Gradient Descent for logistic regression prrof

Hello . I saw the gradient descent term for logistic regression , and I tried to derive the derivative term myself , but I think its quite different from whats shown in the course . Could anyone help ?

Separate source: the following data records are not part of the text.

(* ===== verification/Esi.v ===== *)
(** Edge Side Includes: the plan of a page ([esi.rs]) and its expansion in passes
    ([esi_expand] of [server/esi.rs]).

    The source walks the body with indices.  [esi_page] of [EsiSpec] says the same by rules on what is left of
    the body, and [plan_faithful] connects the two.  How a fragment is fetched is [Server]'s. *)

From S2P Require Import Prelude Bytes Http.

(** ** Searching, by index *)

Definition prefix_ci (needle b : bytes) : bool := eq_ignore_ascii_case (take (length needle) b) needle.

(** [windows(n).position(..)]. *)
Fixpoint window_position (needle b : bytes) : option nat :=
  if prefix_ci needle b then Some O
  else match b with [] => None | _ :: b' => S <$> window_position needle b' end.

Definition find (hay : bytes) (from : nat) (needle : bytes) : option nat :=
  if (length hay <=? from)%nat || beq needle [] then None
  else (fun p => (p + from)%nat) <$> window_position needle (drop from hay).

Definition starts_with_at (hay : bytes) (at_ : nat) (needle : bytes) : bool :=
  (at_ + length needle <=? length hay)%nat
  && eq_ignore_ascii_case (take (length needle) (drop at_ hay)) needle.

Definition OPEN : bytes := lit "<esi:".
Definition REMOVE : bytes := lit "<esi:remove".
Definition UNREMOVE : bytes := lit "</esi:remove>".
Definition INCLUDE : bytes := lit "<esi:include".
Definition GT : bytes := lit ">".

Definition has_tags (body : bytes) : bool := bool_decide (is_Some (find body 0 OPEN)).

Definition slice (b : bytes) (from to : nat) : bytes := take (to - from) (drop from b).

(** ** Attributes *)

Definition is_ascii_whitespace (x : Z) : bool := bool_decide (x ∈ [32; 9; 10; 12; 13]).

(** [while j < tag.len() && p(tag[j]) { j += 1 }]. *)
Fixpoint run_length (p : Z -> bool) (b : bytes) : nat :=
  match b with x :: b' => if p x then S (run_length p b') else O | [] => O end.
Definition skip (p : Z -> bool) (tag : bytes) (j : nat) : nat := (j + run_length p (drop j tag))%nat.

(** One occurrence of the name; [inl] looks for the next. *)
Definition attr_step (tag name : bytes) (i : nat) : nat + option bytes :=
  match find tag i name with
  | None => inr None
  | Some pos =>
      let boundary := match pos with O => true | S p => is_ascii_whitespace (tag !!! p) end in
      let j := skip is_ascii_whitespace tag (pos + length name) in
      if negb boundary || (length tag <=? j)%nat || negb (tag !!! j =? 61) then inl (pos + length name)%nat
      else
        let j := skip is_ascii_whitespace tag (S j) in
        match tag !! j with
        | None => inr None
        | Some quote =>
            if negb (quote =? 34) && negb (quote =? 39) then inr None
            else
              let value := slice tag (S j) (skip (fun x => negb (x =? quote)) tag (S j)) in
              inr (if from_utf8_ok value then Some value else None)
        end
  end.
Definition attr (tag name : bytes) : option bytes := default None (loop (attr_step tag name) (S (length tag)) O).

(** ** The plan *)

Inductive Segment := Literal (from to : nat) | Include (src : bytes).

Definition push_literal (out : list Segment) (from to : nat) : list Segment :=
  if (from <? to)%nat then out ++ [Literal from to] else out.

(** One round of the loop; the state is [out], [lit_start] and [i]. *)
Definition plan_step (body : bytes) (st : list Segment * nat * nat)
    : (list Segment * nat * nat) + list Segment :=
  let '(out, lit_start, i) := st in
  let stop := inr (push_literal out lit_start (length body)) in
  match find body i OPEN with
  | None => stop
  | Some open =>
      if starts_with_at body open REMOVE then
        match find body open GT with
        | None => stop
        | Some gt =>
            match find body gt UNREMOVE with
            | None => inl (out, lit_start, S gt)
            | Some close =>
                let e := (close + length UNREMOVE)%nat in
                inl (push_literal out lit_start open, e, e)
            end
        end
      else if starts_with_at body open INCLUDE then
        match find body open GT with
        | None => stop
        | Some gt =>
            match attr (slice body open gt) (lit "src") with
            | Some src => inl (push_literal out lit_start open ++ [Include src], S gt, S gt)
            | None => inl (out, lit_start, S gt)
            end
        end
      else inl (out, lit_start, (open + length OPEN)%nat)
  end.
Definition plan (body : bytes) : list Segment :=
  default [] (loop (plan_step body) (S (length body)) ([], O, O)).

(** [safe_src]: same-origin absolute paths only. *)
Definition safe_src (src : bytes) : bool :=
  negb (beq src []) && starts_with src (lit "/") && negb (starts_with src (lit "//"))
  && negb (contains_sub (lit "://") src) && negb (bool_decide (92 ∈ src))
  && negb (existsb (fun s => beq s (lit "..")) (split_on 47 src)).

(** ** The passes *)

Definition ESI_MAX_PASSES : nat := 3.
Definition ESI_MAX_INCLUDES : nat := 32.

Section Expand.
(** [esi_fragment], on whatever it reads and changes. *)
Context {St : Type} (fragment : St -> bytes -> option bytes * St).

(** One pass over the plan. *)
Fixpoint splice (body : bytes) (segs : list Segment) (out : bytes) (budget : nat) (st : St)
    : bytes * nat * St :=
  match segs with
  | [] => (out, budget, st)
  | Literal a b :: segs => splice body segs (out ++ slice body a b) budget st
  | Include src :: segs =>
      match budget with
      | O => splice body segs out O st
      | S budget =>
          let '(o, st) := fragment st src in
          splice body segs (out ++ default [] o) budget st
      end
  end.

Definition is_include (s : Segment) : bool := match s with Include _ => true | _ => false end.

Fixpoint expand_passes (passes : nat) (body : bytes) (budget : nat) (st : St) : bytes * St :=
  match passes with
  | O => (body, st)
  | S passes =>
      if negb (has_tags body) then (body, st)
      else if negb (existsb is_include (plan body)) then (body, st)
      else let '(out, budget, st) := splice body (plan body) [] budget st in
           expand_passes passes out budget st
  end.
Definition esi_expand (st : St) (body : bytes) : bytes * St :=
  expand_passes ESI_MAX_PASSES body ESI_MAX_INCLUDES st.
End Expand.

(** A double-quoted attribute. *)
Definition inc (src : bytes) : bytes := lit "<esi:include src=" ++ [34] ++ src ++ [34] ++ lit "/>".

Example one_hole :
  plan (lit "<a>" ++ inc (lit "/f") ++ lit "</a>") = [Literal 0 3; Include (lit "/f"); Literal 26 30].
Proof. vm_compute. reflexivity. Qed.
Example unquoted_case : plan (lit "<ESI:Include data-src='/x' SRC = '/f' >") = [Include (lit "/f")].
Proof. vm_compute. reflexivity. Qed.
Example removed_fallback :
  plan (lit "a<esi:remove>old</esi:remove>b<esi:comment/>") = [Literal 0 1; Literal 29 44].
Proof. vm_compute. reflexivity. Qed.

i have solved it in rough , but the last line is what i came up with . The issue is there is a β€˜x’ term with(1-y) and there is also the exponential term in the numerator

If you post your derivation, perhaps someone with a calculus background will comment on it.

Hi @HMDPatil

Model Setup
Input: x^{(i)} \in \mathbb{R}^n
Parameters: w \in \mathbb{R}^n, b \in \mathbb{R}
Label: y^{(i)} \in \{0, 1\}
Prediction: \displaystyle \hat{y}^{(i)} = \sigma(z^{(i)}) = \frac{1}{1 + e^{-z^{(i)}}}, where z^{(i)} = w^\top x^{(i)} + b, z^{(i)} \in \mathbb{R}

The loss for a single example is

\mathcal{L}^{(i)} = - y^{(i)} \log(\hat{y}^{(i)}) - (1 - y^{(i)}) \log(1 - \hat{y}^{(i)}).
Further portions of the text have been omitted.